Zur Geschichte: Per Erlaß des Bremer Senats im Jahr 1878 wurde die Helenenstrasse als Bordellstraße ausgewiesen, um die Prostitution in der Hansestadt kontrollieren zu können. Die Mieterinnen wurden registriert und am Eingang zur Straße wurde eine Polizeiwache eingerichtet. Durch verordnete Nutzung von Condomen, die Einrichtung einer Badestube und regelmäßige, ärztliche Kontrollen sollte die Verbreitung von Geschlechtskrankheiten vermieden werden. Dieses Konzept galt im 19. Jh. als vorbildlich.
Während des zweiten Weltkrieges wurden die Gebäude erheblich beschädigt und danach nur teilweise wieder aufgebaut.
Die bungalowartigen Reihenhäuser sind durch ein Souterrain und ein Hochparterre geprägt. In diesen "Schotten" haben sich die Prostituierten ihre Zimmer mit prägnanten Atmosphären eingerichtet.
Im Jahr 2006 gelang erstmalig eine fotografische Erfassung aller Schotten von außen und von innen, sowie die Dokumentation von inszeniertem Interieur aus dem Arbeitsbereich der Huren.

DIE WERKSERIE:


0580_"Helenenstrasse"_2006
Optional als Bildserie im Pigmentdruck unter Museumspassepartout im Glasrahmen 30x40cm mit weisser Leiste gefasst. Edition 5/5.

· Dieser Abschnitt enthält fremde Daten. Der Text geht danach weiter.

Lemma resolve_tickers_connect today ty types value as_of c :
  resolve_tickers today (ty :: types) value as_of c
  = resolve_tickers today (ty :: types) value as_of (after connect c).
Proof. cbn [resolve_tickers]. unfold bind. now rewrite resolve_connect. Qed.

Lemma resolve_auto_connect today value as_of c :
  resolve_auto today value as_of c
  = resolve_auto today value as_of (after connect c).
Proof.
  unfold resolve_auto. destruct (detect_identifier_type value).
  - unfold bind. now rewrite resolve_connect.
  - apply resolve_tickers_connect.
Qed.

Lemma resolve_or_raise_connect today value ty as_of c :
  resolve_or_raise today value ty as_of c
  = resolve_or_raise today value ty as_of (after connect c).
Proof. unfold resolve_or_raise, bind. now rewrite resolve_connect. Qed.

Lemma frame_via_connect {A : Type} (m : M A) c :
  m c = m (after connect c) ->
  after m (after connect c) = after connect c ->
  same_tables c (after connect c) ->
  same_tables c (after m c).
Proof.
  intros E F S.
  rewrite (f_equal snd E : after m c = after m (after connect c)), F.
  exact S.
Qed.

(** C10, amended. On a connection that is open, or closed but not due to
    initialise the schema when it connects, [resolve], [resolve_auto] and
    [resolve_or_raise] leave every table as it was, in the file and as
    the connection sees it, whatever the call returns or raises; an open
    connection is left untouched altogether.  (The detector is a function
    of the string alone and has no connection to change.) *)
Theorem read_paths_leave_tables_unchanged :
  forall (today : date) (value : string) (ty : IdentifierType)
         (as_of : option date) (c : DatabaseConnection),
  initialises_on_connect c = false ->
  same_tables c (after (resolve today value ty as_of) c) /\
  same_tables c (after (resolve_auto today value as_of) c) /\
  same_tables c (after (resolve_or_raise today value ty as_of) c) /\
  (is_connected c = true ->
   after (resolve today value ty as_of) c = c /\
   after (resolve_auto today value as_of) c = c /\
   after (resolve_or_raise today value ty as_of) c = c).
Proof.
  intros today value ty as_of c Hni.
  destruct (connect_without_initialise _ Hni) as (_ & Hsame & Hopen).
  split; [|split; [|split]].
  - apply (frame_via_connect _ _ (resolve_connect _ _ _ _ _)
             (resolve_open _ _ _ _ _ Hopen) Hsame).
  - apply (frame_via_connect _ _ (resolve_auto_connect _ _ _ _)
             (resolve_auto_open _ _ _ _ Hopen) Hsame).
  - apply (frame_via_connect _ _ (resolve_or_raise_connect _ _ _ _ _)
             (resolve_or_raise_open _ _ _ _ _ Hopen) Hsame).
  - intros Hc. split; [|split].
    + now apply resolve_open.
    + now apply resolve_auto_open.
    + now apply resolve_or_raise_open.
Qed.

Lemma read_paths_leave_tables_unchanged_witness :
  initialises_on_connect renamed_ticker = false /\
  same_tables renamed_ticker
    (after (resolve 20240601 "OLD.T" TICKER_YAHOO None) renamed_ticker) /\
  same_tables renamed_ticker
    (after (resolve_auto 20240601 "OLD.T" None) renamed_ticker) /\
  same_tables renamed_ticker
    (after (resolve_or_raise 20240601 "OLD.T" TICKER_YAHOO None)
       renamed_ticker).
Proof.
  split; [reflexivity|].
  destruct (read_paths_leave_tables_unchanged 20240601 "OLD.T" TICKER_YAHOO
              None renamed_ticker eq_refl) as (H1 & H2 & H3 & _).
  split; [exact H1 | split; [exact H2 | exact H3]].
Defined.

"Michael Weisser zeigt in seinem Feldforschungs-Projekt „Die brave Helene“ einen besonders energetischen Sehn-Suchts-Ort in Bremen, nämlich das Bremer Bordell „Helenenstrasse“, das auf die „Kaserne für Prostituierte“ aus dem Jahr 1878 zurückgeht. Die Gestaltung der Zimmer (Schotten) spielt in Einrichtung, Farbgebung, Accessoires und Funktionalität auf den Sehnsuchts-Saiten von biederer Bürgerlichkeit und kindlicher Unschuld bis zur Sucht nach Fetisch und Verruchtheit."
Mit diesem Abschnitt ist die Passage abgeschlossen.